> **RECORD EXTRACTS**
════════

(* ===== verification/SubscriberTable.v ===== *)
(** [SubscriberStateTable] of SONiC behind [Select], from
    [src/sonic/sonic-swss-common/swss_common_subscriberstatetable.md] and the code of
    [Select] in [swss_common_select.md], with [subscriberstatetable_demo.cpp].

    The loop around [epoll_wait] is read as ending when the call succeeds (as it is quoted,
    the [else] that leaves it belongs to the inner [if]). The selector of the demo has one
    object. A keyspace event is on its way until it has
    [arrived]; how many of those that have arrived [readData] takes at once is an argument
    ([reads]). What the notes leave open is an argument too: what the constructor puts into
    [m_buffer], and what is returned for a key that is gone when its event is looked at. *)

From S2P Require Import Prelude Redis RedisTable.
From Stdlib Require Import Ascii.

Local Abbreviation values := (list (string * string)).

(** A key, what happened to it, and its fields. *)
Record kco : Type := Kco { kfvKey : string; kfvOp : string; kfvFieldsValues : values }.
#[export] Instance kco_eq_dec : EqDecision kco.
Proof. solve_decision. Defined.

(** A keyspace event: the command and the key of the table. *)
Record event : Type := Event { command : string; key : string }.
#[export] Instance event_eq_dec : EqDecision event.
Proof. solve_decision. Defined.

(** The subscriber and its place in the selector. *)
Record subscriber : Type := Subscriber {
  m_buffer : list kco;
  m_keyspace_event_buffer : list event;
  arrived : list event;
  m_ready : bool
}.

Definition hasData (s : subscriber) : bool := 0 <? length (m_buffer s) + length (m_keyspace_event_buffer s).
Definition hasCachedData (s : subscriber) : bool := 1 <? length (m_buffer s) + length (m_keyspace_event_buffer s).
Definition initializedWithData (s : subscriber) : bool := negb (bool_decide (m_buffer s = [])).

(** [readData] takes what one read gives, at least one event. *)
Definition readData (n : nat) (s : subscriber) : subscriber :=
  Subscriber (m_buffer s) (m_keyspace_event_buffer s ++ take (S n) (arrived s)) (drop (S n) (arrived s)) (m_ready s).
Definition set_ready (b : bool) (s : subscriber) : subscriber :=
  Subscriber (m_buffer s) (m_keyspace_event_buffer s) (arrived s) b.

(** [Select::poll_descriptors]: [true] for [OBJECT], [false] for [TIMEOUT]. *)
Definition poll_descriptors (n : nat) (s : subscriber) : bool * subscriber :=
  let s := match arrived s with [] => s | _ => set_ready true (readData n s) end in
  if m_ready s then
    let s := set_ready false s in
    if hasData s then (true, if hasCachedData s then set_ready true s else s) else (false, s)
  else (false, s).

(** [Select::select]: what is there now, and otherwise what arrives before the time-out. *)
Definition select (reads : nat * nat) (later : list event) (s : subscriber) : bool * subscriber :=
  match poll_descriptors reads.1 s with
  | (true, s) => (true, Subscriber (m_buffer s) (m_keyspace_event_buffer s) (arrived s ++ later) (m_ready s))
  | (false, s) =>
      poll_descriptors reads.2 (Subscriber (m_buffer s) (m_keyspace_event_buffer s) (arrived s ++ later) (m_ready s))
  end.

(** ** [pops] *)

Section pops.
Context `{RedisServer} (t : table) (gone : string → list kco).

(** Every command other than [del] counts as a set. *)
Definition parse_event (st : gmap string value) (e : event) : list kco :=
  if String.eqb (command e) "del" then [Kco (key e) "DEL" []]
  else match Table_get t (key e) st with
       | Some fvs => [Kco (key e) "SET" fvs]
       | None => gone (key e)
       end.

Definition pops (st : gmap string value) (s : subscriber) : list kco * subscriber :=
  match m_buffer s with
  | [] => (m_keyspace_event_buffer s ≫= parse_event st, Subscriber [] [] (arrived s) (m_ready s))
  | buffer => (buffer, Subscriber [] (m_keyspace_event_buffer s) (arrived s) (m_ready s))
  end.

(** The events of a change: one for every [set], and one for the [del] of an entry that is
    there. *)
Definition set_events (k : string) : list event := [Event "hset" k].
Definition del_events (k : string) (st : gmap string value) : list event :=
  if decide (is_Some (st !! getKeyName t k)) then [Event "del" k] else [].

(** One turn of a loop: events arrive, [select], and [pops] when it returned the object. *)
Record turn : Type := Turn { before : list event; reads : nat * nat; during : list event }.
Definition arrive (es : list event) (s : subscriber) : subscriber :=
  Subscriber (m_buffer s) (m_keyspace_event_buffer s) (arrived s ++ es) (m_ready s).
Definition run_turn (st : gmap string value) (x : turn) (s : subscriber) : list kco * subscriber :=
  let '(b, s) := select (reads x) (during x) (arrive (before x) s) in
  if b then pops st s else ([], s).

(** ** What the loop keeps *)

(** Whatever the object holds, the selector will come back to it. *)
Definition attended (s : subscriber) : Prop := hasData s = true → m_ready s = true.

Lemma hasData_false s : hasData s = false ↔ m_buffer s = [] ∧ m_keyspace_event_buffer s = [].
Proof.
  unfold hasData. rewrite Nat.ltb_ge. destruct (m_buffer s), (m_keyspace_event_buffer s); cbn; naive_solver lia.
Qed.
Lemma hasData_cached s : hasCachedData s = true → hasData s = true.
Proof. unfold hasCachedData, hasData. rewrite !Nat.ltb_lt. lia. Qed.

(** What a poll does: it returns the object if it has data and was ready or something has
    arrived, and then it stays ready if it has more than one item. *)
Lemma poll_spec n s b s' : poll_descriptors n s = (b, s') → attended s →
  b = hasData s' ∧ (m_ready s' = b && hasCachedData s') ∧
  (b = false → arrived s = [] ∧ arrived s' = [] ∧ m_buffer s' = [] ∧ m_keyspace_event_buffer s' = []).
Proof.
  unfold poll_descriptors. intros Hp Ha. destruct (arrived s) as [|e es] eqn:Harr.
  - destruct (m_ready s) eqn:Hr.
    + change (hasData (set_ready false s)) with (hasData s) in Hp. change (hasCachedData (set_ready false s)) with (hasCachedData s) in Hp.
      destruct (hasData s) eqn:Hd; simplify_eq.
      * destruct (hasCachedData s) eqn:Hc; split_all; try done; by rewrite ?Hd, ?Hc.
      * split_all; [by rewrite <- Hd|done|]. intros _. apply hasData_false in Hd. cbn. naive_solver.
    + simplify_eq. assert (Hd : hasData s' = false) by (destruct (hasData s') eqn:Hd; [|done]; apply Ha in Hd; congruence).
      split_all; [done|by rewrite Hr|]. intros _. apply hasData_false in Hd. naive_solver.
  - cbn [m_ready set_ready readData] in Hp.
    set (s1 := set_ready false (set_ready true (readData n s))) in *.
    assert (Hd : hasData s1 = true).
    { unfold hasData. rewrite Nat.ltb_lt. subst s1. cbn. rewrite Harr, length_app. cbn. lia. }
    rewrite Hd in Hp. destruct (hasCachedData s1) eqn:Hc; simplify_eq; split_all; try done.
Qed.

Lemma select_attended r l s b s' : select r l s = (b, s') → attended s →
  b = hasData s' ∧ m_ready s' = b && hasCachedData s'.
Proof.
  unfold select. intros Hs Ha. destruct (poll_descriptors r.1 s) as [b1 s1] eqn:H1.
  destruct (poll_spec _ _ _ _ H1 Ha) as (Hb & Hr & Hempty). destruct b1.
  - simplify_eq. by rewrite Hr.
  - destruct Hempty as (_ & _ & Hm & Hk); [done|].
    destruct (poll_spec _ _ _ _ Hs) as (? & ? & _); [|done].
    intros Hd. exfalso. revert Hd. apply not_true_iff_false, hasData_false. cbn. done.
Qed.

(** The keys of what waits, in the order in which it will be popped. *)
Definition waiting (s : subscriber) : list string :=
  (kfvKey <$> m_buffer s) ++ (key <$> m_keyspace_event_buffer s) ++ (key <$> arrived s).

Lemma poll_waiting n s b s' : poll_descriptors n s = (b, s') → waiting s' = waiting s.
Proof.
  unfold poll_descriptors. intros Hp.
  set (s1 := match arrived s with [] => s | _ => set_ready true (readData n s) end) in *.
  assert (H1 : waiting s1 = waiting s).
  { subst s1. destruct (arrived s) as [|e es] eqn:Harr; [done|]. unfold waiting. cbn [m_buffer m_keyspace_event_buffer arrived set_ready readData].
    by rewrite fmap_app, <- (assoc_L (++)), <- fmap_app, take_drop. }
  rewrite <- H1. clearbody s1. clear H1. by repeat case_match; simplify_eq.
Qed.
Lemma select_waiting r l s b s' : select r l s = (b, s') → waiting s' = waiting s ++ (key <$> l).
Proof.
  unfold select. destruct (poll_descriptors r.1 s) as [b1 s1] eqn:H1. apply poll_waiting in H1. intros Hs.
  assert (H2 : waiting (Subscriber (m_buffer s1) (m_keyspace_event_buffer s1) (arrived s1 ++ l) (m_ready s1)) = waiting s ++ (key <$> l)).
  { rewrite <- H1. unfold waiting. cbn. by rewrite fmap_app, !(assoc_L (++)). }
  destruct b1; [by simplify_eq|]. by rewrite (poll_waiting _ _ _ _ Hs).
Qed.
Lemma select_returns r l s b s' : select r l s = (b, s') → attended s → waiting s ++ (key <$> l) ≠ [] → b = true.
Proof.
  unfold select. destruct (poll_descriptors r.1 s) as [b1 s1] eqn:H1. intros Hs Ha Hw.
  pose proof (poll_waiting _ _ _ _ H1) as Hw1. destruct (poll_spec _ _ _ _ H1 Ha) as (_ & _ & He).
  destruct b1; [by simplify_eq|]. destruct He as (_ & He & Hm & Hk); [done|]. rewrite He in Hs.
  assert (Ha2 : attended (Subscriber (m_buffer s1) (m_keyspace_event_buffer s1) ([] ++ l) (m_ready s1))).
  { intros Hd. exfalso. revert Hd. apply not_true_iff_false, hasData_false. done. }
  destruct (poll_spec _ _ _ _ Hs Ha2) as (_ & _ & He2). destruct b; [done|]. destruct He2 as (He2 & _ & _); [done|].
  cbn in He2. subst l. destruct Hw. rewrite <- Hw1. unfold waiting. by rewrite He, Hm, Hk.
Qed.

Context (Hgone : ∀ k, kfvKey <$> gone k = [k]).

Lemma parse_keys st es : kfvKey <$> (es ≫= parse_event st) = key <$> es.
Proof.
  induction es as [|e es IH]; [done|]. cbn. fold (es ≫= parse_event st). rewrite fmap_app.
  change (list_fmap _ _ kfvKey (es ≫= parse_event st)) with (kfvKey <$> (es ≫= parse_event st)). rewrite IH.
  replace (kfvKey <$> parse_event st e) with [key e]; [done|].
  unfold parse_event. destruct (String.eqb _ _); [done|]. by destruct (Table_get _ _ _).
Qed.
Lemma pops_waiting st s r s' : pops st s = (r, s') → (kfvKey <$> r) ++ waiting s' = waiting s.
Proof.
  unfold pops, waiting. destruct (m_buffer s) as [|v vs] eqn:Hm; intros Hp; simplify_eq; cbn [m_buffer m_keyspace_event_buffer arrived].
  - cbn [fmap list_fmap app]. by rewrite parse_keys.
  - done.
Qed.

End pops.

(** When the object was returned and [pops] is not called, a single event waits: the next
    [select] does not return the object. *)
Lemma single_event_waits e r n : let s1 := (select r [] (Subscriber [] [] [e] false)).2 in
  (select r [] (Subscriber [] [] [e] false)).1 = true ∧ hasData s1 = true ∧ (select n [] s1).1 = false.
Proof. by destruct r as [[|r1] r2]. Qed.

(** * [subscriberstatetable_demo.cpp] *)

Section demo.
Context `{RedisServer}.

Definition t : table := Table "PSEUDOTABLE" "|"%char "4".
Definition fvs : values := [("key0", "value0"); ("key1", "value1")]%string.

(** The store, the subscriber, and what is printed; [true] in front: the object that [select]
    left in [sel]. *)
Record demo : Type := Demo { db : gmap string value; st : subscriber; sel : bool; printed : list string }.

Definition table_set (k : string) (d : demo) : demo :=
  Demo (Table_set t k fvs (db d)) (arrive (set_events k) (st d)) (sel d) (printed d).
Definition table_del (k : string) (d : demo) : demo :=
  Demo (Table_del t k (db d)) (arrive (del_events t k (db d)) (st d)) (sel d) (printed d).
Definition demo_select (d : demo) : demo :=
  let '(b, s) := select (1000, 1000) [] (st d) in Demo (db d) s b (printed d).

Definition print_vkco (index : nat) (vkco : list kco) : list string :=
  ["----------------------------"; tostring index +:+ "th pop..."]%string ++
  (vkco ≫= λ k, [kfvKey k; kfvOp k] ++
     ((λ fv, String "009"%char fv.1 +:+ ": " +:+ fv.2) <$> kfvFieldsValues k) ++ [""%string]) ++
  ["----------------------------"]%string.

(** [if (sel) { st.pops(vkco); print_vkco(vkco, index); }] *)
Definition pop_and_print (gone : string → list kco) (index : nat) (d : demo) : demo :=
  if sel d then
    let '(vkco, s) := pops t gone (db d) (st d) in Demo (db d) s (sel d) (printed d ++ print_vkco index vkco)
  else d.
Definition print_sel (d : demo) : demo := Demo (db d) (st d) (sel d) (printed d ++ [if sel d then "1" else "0"]%string).

(** [main]. The constructor leaves [initial] in [m_buffer], and [addSelectable] makes the
    object ready when there is something in it. *)
Definition demo_main (gone : string → list kco) (initial : list kco) (db0 : gmap string value) : demo :=
  let steps := [
    demo_select; pop_and_print gone 0;
    table_set "ENTRY0"; demo_select; pop_and_print gone 1;
    table_set "ENTRY1"; table_set "ENTRY2"; table_set "ENTRY3"; table_del "ENTRY0"; demo_select; pop_and_print gone 2;
    table_del "ENTRY0"; demo_select; pop_and_print gone 3;
    table_del "ENTRY1"; table_del "ENTRY2"; demo_select; demo_select; pop_and_print gone 4;
    table_del "ENTRY3"; demo_select; print_sel; demo_select; print_sel]%string in
  let s0 := Subscriber initial [] [] false in
  foldl (λ d f, f d) (Demo (Table_set t "ENTRY0" fvs db0) (set_ready (initializedWithData s0) s0) false []) steps.
End demo.

#[local] Existing Instance Executable.server.

(** The keys and operations of the pops, and the two values at the end, for a constructor
    that finds the entry: the second [del] of [ENTRY0] pops nothing. *)
Definition pops_of (l : list string) : list string :=
  filter (λ s, negb (String.prefix (String "009" "") s || String.eqb s "" || String.prefix "-" s)) l.
Example demo_output :
  pops_of (printed (demo_main (λ k, [Kco k "SET" []]) [Kco "ENTRY0" "SET" fvs] ∅)) =
  ["0th pop..."; "ENTRY0"; "SET"; "1th pop..."; "ENTRY0"; "SET";
   "2th pop..."; "ENTRY1"; "SET"; "ENTRY2"; "SET"; "ENTRY3"; "SET"; "ENTRY0"; "DEL";
   "4th pop..."; "ENTRY1"; "DEL"; "ENTRY2"; "DEL"; "1"; "0"]%string.
Proof. vm_compute. reflexivity. Qed.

════════

> **TASK**
Extract the first line above and each line after it up to and including the one with "arrived : list event;", please, exactly and with nothing else.

> **YOUR RESPONSE**
(* ===== verification/SubscriberTable.v ===== *)
(** [SubscriberStateTable] of SONiC behind [Select], from
    [src/sonic/sonic-swss-common/swss_common_subscriberstatetable.md] and the code of
    [Select] in [swss_common_select.md], with [subscriberstatetable_demo.cpp].

    The loop around [epoll_wait] is read as ending when the call succeeds (as it is quoted,
    the [else] that leaves it belongs to the inner [if]). The selector of the demo has one
    object. A keyspace event is on its way until it has
    [arrived]; how many of those that have arrived [readData] takes at once is an argument
    ([reads]). What the notes leave open is an argument too: what the constructor puts into
    [m_buffer], and what is returned for a key that is gone when its event is looked at. *)

From S2P Require Import Prelude Redis RedisTable.
From Stdlib Require Import Ascii.

Local Abbreviation values := (list (string * string)).

(** A key, what happened to it, and its fields. *)
Record kco : Type := Kco { kfvKey : string; kfvOp : string; kfvFieldsValues : values }.
#[export] Instance kco_eq_dec : EqDecision kco.
Proof. solve_decision. Defined.

(** A keyspace event: the command and the key of the table. *)
Record event : Type := Event { command : string; key : string }.
#[export] Instance event_eq_dec : EqDecision event.
Proof. solve_decision. Defined.

(** The subscriber and its place in the selector. *)
Record subscriber : Type := Subscriber {
  m_buffer : list kco;
  m_keyspace_event_buffer : list event;
  arrived : list event;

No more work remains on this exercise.